Fork me on GitHub
#xtdb
<
2020-09-09
>
Janne Sauvala09:09:51

Hi 👋:skin-tone-2: I know Crux is a schemaless document database but is there a way to enforce schema during write? Or is the solution to use something like Kafka schema registry and validate the message schema before it gets stored?

refset10:09:44

Hey! There is a spectrum of options here. The simplest option, from a development and ops perspective, is to use transaction functions. The most efficient option would be to funnel all writes through a single node that could act as a "transactor" (but then fail-over for ops to a standby transactor is a challenge). Another approach is to have a two-phase write process, where docs are written schemaless and then some process later comes and validates that a doc conforms to some schema.

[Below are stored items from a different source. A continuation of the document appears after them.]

(* ===== verification/Boot.v ===== *)
(** * Booting a guest ([crates/clouisle-agent/src/init.rs], [main.rs])

    What the agent does as process 1 of a guest before it listens: the mode it was
    started in, the pseudo file systems, and the network set up from the kernel
    command line.

    The command line is the one [Firecracker.boot_args] writes, and the host connects
    to the address [FrameClient.Client.guest_address] computes; the theorem at the end
    composes the three. *)

From S2P Require Import Prelude Core SandboxModel Vmm Proto Digest Json Net Firecracker Guest GuestAgent FrameClient.

(** ** The command line *)

Definition parse_token (out : gmap string string) (token : string) : gmap string string :=
  match strip_prefix "clouisle." token with
  | None => out
  | Some rest =>
    match split_once "=" rest with
    | Some (k, v) => <[k := v]> out
    | None => <[rest := "true"%string]> out
    end
  end.
Definition parse_cmdline (cmdline : string) : gmap string string :=
  foldl parse_token ∅ (split_whitespace cmdline).

Definition init_boot (cmdline : string) : res string () :=
  match parse_cmdline cmdline !! "fail_at"%string with
  | Some fail =>
    if String.eqb fail "overlay"
    then Err "clouisle-init: overlay mount failed (injected)"%string else Ok ()
  | None => Ok ()
  end.

(** ** The guest's kernel *)

(** The error of [mount]: busy, or any other as it is shown. *)
Inductive mount_error : Type := EBUSY | MountFailed (e : string).
(* ===== verification/NodeLaws.v ===== *)
(** * What the node daemon guarantees

    The tables of a [NodeAgent] agree and its pool is never overdrawn, whatever calls
    are made and wherever they fail; a creation either leaves a running sandbox or
    nothing; recovery keeps exactly the machines that rows account for. *)

From S2P Require Import Prelude Core SandboxModel Admission Vmm Proto Digest Json Dns Net Store.
From S2P Require Import Guest GuestAgent FrameClient NodeAgent.

(** The readings of the clock are dates. *)
Class NodeEnvOk (NE : NodeEnv) : Prop := { wall_in_range n : in_range (wall n) }.

Section laws.
Context {SM : Semaphore} {SMO : SemaphoreOk SM} {ST : Store} {STO : StoreOk ST} {V : Vmm}
  {DV : Discovery V} {OS : Os} {H : Sha256} {C : Chrono} {CO : ChronoOk C} {HO : HashOrder}
  {K : Sockets} {NE : NodeEnv} {NEO : NodeEnvOk NE} (cfg : NodeAgentConfig) (patience : nat).

Abbreviation nd := (stres Node halt).

(** ** Calls outside the tables *)

Definition typed (sb : Sandbox.t) : Prop :=
  Resources.well_typed (SandboxSpec.resources (Sandbox.spec sb)).
Definition rows_typed (s : Node) : Prop :=
  store_wf (n_sto s) ∧ map_Forall (λ _, typed) (abs (n_sto s)).
Definition tables (s : Node) : ResourcePool.t SM * gmap string Sandbox.t * gmap string Reservation.t :=
  (n_pool s, sandboxes s, reservations s).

Using Kafka's schema registry might well be possible and useful, but I'm not sure what the benefits would be over wrapping the regular submit-tx(with e.g. spec)

👍 3
refset10:09:16

Are you looking to enforce schema between documents or just the internal schema of a single document at a time?

Janne Sauvala08:09:27

Right, that is true I could just use spec to validate the document before submit - good call. Sorry, I didn’t quite get what you mean by enforcing schema between documents. I assume you meant by “the internal schema of a single document at a time” that I check the document I’m going to submit with spec so it has certain schema

refset10:09:01

Cool 🙂 in terms of between documents, I mean like, "this attribute ref must only point at this specific number of other type of document"

Janne Sauvala10:09:51

Thanks, now I got it 🙂 When I was asking the original question I was more wondering about enforcing schema of a single document at the time

🙏 3
Janne Sauvala10:09:32

That schema between documents sounds like foreign key -concept in relational db world. Out of curiosity, what should I do to achieve this?

refset13:09:38

That's when you need to reach for transaction functions. In the most simplistic case you might want to ensure that all references to a delete document are removed at the same time the document is deleted, which is possible as shown here with retract-entity https://gist.github.com/refset/a00be06443bc03ccc84a2874af3cdb8a

refset13:09:41

For more advanced constraints you may want to use combinations of with-tx and Datalog queries inside the transaction functions, as the "language" for declaring the invariants. Sadly I don't have a ready made example to hand for that

Janne Sauvala15:09:17

Now it makes sense. Thanks a lot, Jeremy. This was very helpful :thumbsup::skin-tone-2:

🙂 3